- TASK REQUIREMENTS
A stretch of the entries below is to be set down exactly, running from the line with "cb_preferredAgentId : option Z;" through the line with "(** ** Arguments", both included, and no other line.

^^^^

(** * The call service of the dialler (modules/calls/services/call.service.ts)

    A shallow embedding of [CallService] and of the part of the Prisma
    store it talks to, followed by the properties of the scoring helpers,
    of the outcome recorder, of the Twilio webhook handler and of the
    analytics query.

    Conventions of the embedding.
    - A JavaScript [Date] is the number of milliseconds since the epoch, a
      [Z].  Integer columns and the numbers that flow into them are [Z];
      the averages of the analytics query are rationals.
    - An optional field ([undefined] or [null]) is an [option].
    - A [Record<string, T>] object literal is the finite map of its own
      keys; names inherited from [Object.prototype] are outside the model.
    - Every [new Date()] reads the wall clock of the world, every row
      insertion draws a fresh identifier from the world's generator; both
      are oracles indexed by the number of draws made so far.
    - Columns that the database maintains ([createdAt], [updatedAt],
      [loginAt], [logoutAt]) and the [meta] argument of the logger are left
      out; the clock reading made for an explicit [updatedAt] is still made.
      The store keeps rows and nothing else: column types and foreign keys
      of the Prisma schema are not enforced by the model. *)

From Stdlib Require Import ZArith QArith Qround String List Lia.
From stdpp Require Import base option gmap strings list fin_maps.
From Stdlib Require Import Ascii DecimalString DecimalPos DecimalZ.
From stdpp Require Import sorting.

#[local] Open Scope string_scope.
#[local] Open Scope Z_scope.

(** ** JavaScript truthiness and the [||] operator *)

Class Truthy (A : Type) := truthy : A -> bool.

#[global] Instance Z_truthy : Truthy Z := fun n => negb (Z.eqb n 0).
#[global] Instance string_truthy : Truthy string :=
  fun s => negb (String.eqb s "").
#[global] Instance bool_truthy : Truthy bool := fun b => b.

(** [a || d] where [a] may be [undefined]. *)
Definition jsOr {A} `{Truthy A} (a : option A) (d : A) : A :=
  match a with
  | Some v => if truthy v then v else d
  | None => d
  end.

(** [a ? ... : ...] and [if (a)] for a possibly undefined [a]. *)
Definition isTruthy {A} `{Truthy A} (a : option A) : bool :=
  match a with
  | Some v => truthy v
  | None => false
  end.

(** [xs.includes(s)] on an array of strings. *)
Definition includes (xs : list string) (s : string) : bool :=
  existsb (String.eqb s) xs.

(** ** Scoring helpers *)

Definition delayMap : gmap string Z :=
  list_to_map
    [ ("contacted", 24);
      ("no_answer", 4);
      ("busy", 2);
      ("wrong_number", 48);
      ("not_interested", 48);
      ("callback_requested", 0);
      ("left_voicemail", 8);
      ("failed", 1) ].

Definition getDefaultDelayHours (outcomeType : string) : Z :=
  jsOr (delayMap !! outcomeType) 4.

Definition adjustmentMap : gmap string Z :=
  list_to_map
    [ ("contacted", -10);
      ("no_answer", 5);
      ("busy", 2);
      ("wrong_number", 50);
      ("not_interested", 100);
      ("callback_requested", -20);
      ("left_voicemail", 10);
      ("failed", 0) ].

Definition getScoreAdjustment (outcomeType : string) : Z :=
  jsOr (adjustmentMap !! outcomeType) 0.

(** The eight outcome names of the two tables. *)
Definition outcomeTypes : list string :=
  [ "contacted"; "no_answer"; "busy"; "wrong_number"; "not_interested";
    "callback_requested"; "left_voicemail"; "failed" ].

(** ** Rows of the store (the Prisma schema) *)

Record CallSession := mkCallSession {
  cs_id : string;
  cs_userId : Z;
  cs_agentId : Z;
  cs_callQueueId : string;
  cs_twilioCallSid : option string;
  cs_status : string;
  cs_direction : string;
  cs_startedAt : Z;
  cs_connectedAt : option Z;
  cs_endedAt : option Z;
  cs_durationSeconds : option Z;
  cs_talkTimeSeconds : option Z;
  cs_userClaimsContext : option string
}.

Record CallOutcome := mkCallOutcome {
  co_id : string;
  co_callSessionId : string;
  co_outcomeType : string;
  co_outcomeNotes : option string;
  co_nextCallDelayHours : option Z;
  co_scoreAdjustment : option Z;
  co_magicLinkSent : bool;
  co_smsSent : bool;
  co_documentsRequested : option (list string);
  co_recordedByAgentId : Z
}.

Record UserCallScore := mkUserCallScore {
  ucs_userId : Z;
  ucs_currentScore : Z;
  ucs_nextCallAfter : option Z;
  ucs_lastCallAt : option Z;
  ucs_totalAttempts : Z;
  ucs_successfulCalls : Z;
  ucs_lastOutcome : option string;
  ucs_baseScore : Z;
  ucs_outcomePenaltyScore : Z;
  ucs_timePenaltyScore : Z
}.

Record Callback := mkCallback {
  cb_id : string;
  cb_userId : Z;
  cb_scheduledFor : Z;
  cb_callbackReason : option string;
  cb_preferredAgentId : option Z;
  cb_originalCallSessionId : string;
  cb_status : string;
  cb_completedCallSessionId : option string
}.

Record AgentSession := mkAgentSession {
  as_id : string;
  as_agentId : Z;
  as_status : string;
  as_currentCallSessionId : option string;
  as_lastActivity : Z;
  as_callsCompletedToday : Z;
  as_totalTalkTimeSeconds : Z
}.

Record CallQueue := mkCallQueue {
  cq_id : string;
  cq_userId : Z;
  cq_queueType : string;
  cq_priorityScore : Z;
  cq_status : string;
  cq_assignedToAgentId : option Z
}.

(** The tables.  [userCallScore] is keyed by its unique [userId]; the other
    tables are kept in row order, which is the order [findFirst] scans. *)
Record Db := mkDb {
  callSession : list CallSession;
  callOutcome : list CallOutcome;
  userCallScore : gmap Z UserCallScore;
  callback : list Callback;
  agentSession : list AgentSession;
  callQueue : list CallQueue
}.

(** ** Arguments and results of the service (types/call.types) *)

(** Modelled from the spec: [CallSessionOptions] of types/call.types, with
    the fields [initiateCall] destructures. *)
Record CallSessionOptions := mkCallSessionOptions {
  so_userId : Z;
  so_agentId : Z;
  so_queueId : option string;
  so_direction : option string;
  so_phoneNumber : option string
}.

(** Modelled from the spec: [CallUpdateOptions] of types/call.types, with
    the fields [updateCallStatus] reads. *)
Record CallUpdateOptions := mkCallUpdateOptions {
  uo_status : option string;
  uo_twilioCallSid : option string;
  uo_connectedAt : option Z;
  uo_endedAt : option Z
}.

(** Modelled from the spec: [CallOutcomeOptions] of types/call.types, the
    outcome submission of section 6. *)
Record CallOutcomeOptions := mkCallOutcomeOptions {
  oo_outcomeType : string;
  oo_outcomeNotes : option string;
  oo_nextCallDelayHours : option Z;
  oo_scoreAdjustment : option Z;
  oo_magicLinkSent : option bool;
  oo_smsSent : option bool;
  oo_documentsRequested : option (list string);
  oo_callbackDateTime : option Z;
  oo_callbackReason : option string
}.
Lemma cFactor_at_coincident (A B : R) (la sw : bool) :
  0 < A -> 0 < B ->
  cFactor_at (Fin A) (Fin B) (Fin 0) (Fin 0) la sw
  = if Bool.eqb la sw then NInf else PInf.
Proof.
  intros HA HB. unfold cFactor_at.
  rewrite !mul_fin, !sub_fin, add_fin, max_zero_fin.
  unfold num_div. destruct (Req_dec_T (A * A * (0 * 0) + B * B * (0 * 0)) 0) as [_ | H];
    [| exfalso; apply H; ring].
  rewrite inf_times_pos.
  - unfold lit. destruct (Bool.eqb la sw); cbn [Math.sqrt num_mul num_neg].
    + rewrite inf_times_neg by lra. reflexivity.
    + rewrite inf_times_pos by lra. reflexivity.
  - assert (H0 : 0 < A * A * (B * B) - A * A * (0 * 0) - B * B * (0 * 0)).
    { replace (A * A * (B * B) - A * A * (0 * 0) - B * B * (0 * 0))
        with ((A * A) * (B * B)) by ring.
      apply Rmult_lt_0_compat; apply Rmult_lt_0_compat; assumption. }
    rewrite Rmax_right; lra.
Qed.

Lemma centre_form_coincident (p A B : R) (x1 y1 x2 y2 : number) (la sw : bool) :
  0 < A -> 0 < B ->
  centre_form (Fin p) x1 y1 x2 y2 (Fin 0) (Fin 0) (Fin A) (Fin B) la sw
  = ArcAlt.mk (Fin p) (Fin A) (Fin B) NaN NaN NaN NaN.
Proof.
  intros HA HB. unfold centre_form. cbv zeta.
  rewrite cFactor_at_coincident by assumption.
  assert (Hcx : cxp_at (if Bool.eqb la sw then NInf else PInf) (Fin A) (Fin B) (Fin 0) = NaN).
  { unfold cxp_at. destruct (Bool.eqb la sw); cbn [num_mul num_neg];
      rewrite (inf_times_pos A) by assumption; cbn [num_mul num_neg];
      rewrite inf_times_zero; reflexivity. }
  assert (Hcy : cyp_at (if Bool.eqb la sw then NInf else PInf) (Fin A) (Fin B) (Fin 0) = NaN).
  { unfold cyp_at. destruct (Bool.eqb la sw); cbn [num_mul num_neg];
      rewrite (inf_times_pos B) by assumption; cbn [num_mul num_neg];
      rewrite inf_times_zero; reflexivity. }
  rewrite Hcx, Hcy. unfold vec1_at, vec2_at.
  rewrite !nan_sub_r, !nan_div_l, angle_nan_r, angle_nan_l, sweep_adjust_nan.
  rewrite ?nan_mul_r. reflexivity.
Qed.

Lemma sqrtLambdaR_zero (a b : R) : sqrtLambdaR 0 0 a b = 0.
Proof.
  unfold sqrtLambdaR. replace (0 * 0 / (a * a) + 0 * 0 / (b * b)) with 0.
  - apply sqrt_0.
  - unfold Rdiv. ring.
Qed.

Lemma correctedR_small (l r : R) : l <= 1 -> correctedR l r = r.
Proof. intros H. unfold correctedR. destruct (Rlt_dec 1 l); [lra | reflexivity]. Qed.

^^^^

- WRITTEN ANSWER
  cb_preferredAgentId : option Z;
  cb_originalCallSessionId : string;
  cb_status : string;
  cb_completedCallSessionId : option string
}.

Record AgentSession := mkAgentSession {
  as_id : string;
  as_agentId : Z;
  as_status : string;
  as_currentCallSessionId : option string;
  as_lastActivity : Z;
  as_callsCompletedToday : Z;
  as_totalTalkTimeSeconds : Z
}.

Record CallQueue := mkCallQueue {
  cq_id : string;
  cq_userId : Z;
  cq_queueType : string;
  cq_priorityScore : Z;
  cq_status : string;
  cq_assignedToAgentId : option Z
}.

(** The tables.  [userCallScore] is keyed by its unique [userId]; the other
    tables are kept in row order, which is the order [findFirst] scans. *)
Record Db := mkDb {
  callSession : list CallSession;
  callOutcome : list CallOutcome;
  userCallScore : gmap Z UserCallScore;
  callback : list Callback;
  agentSession : list AgentSession;
  callQueue : list CallQueue
}.

(** ** Arguments and results of the service (types/call.types) *)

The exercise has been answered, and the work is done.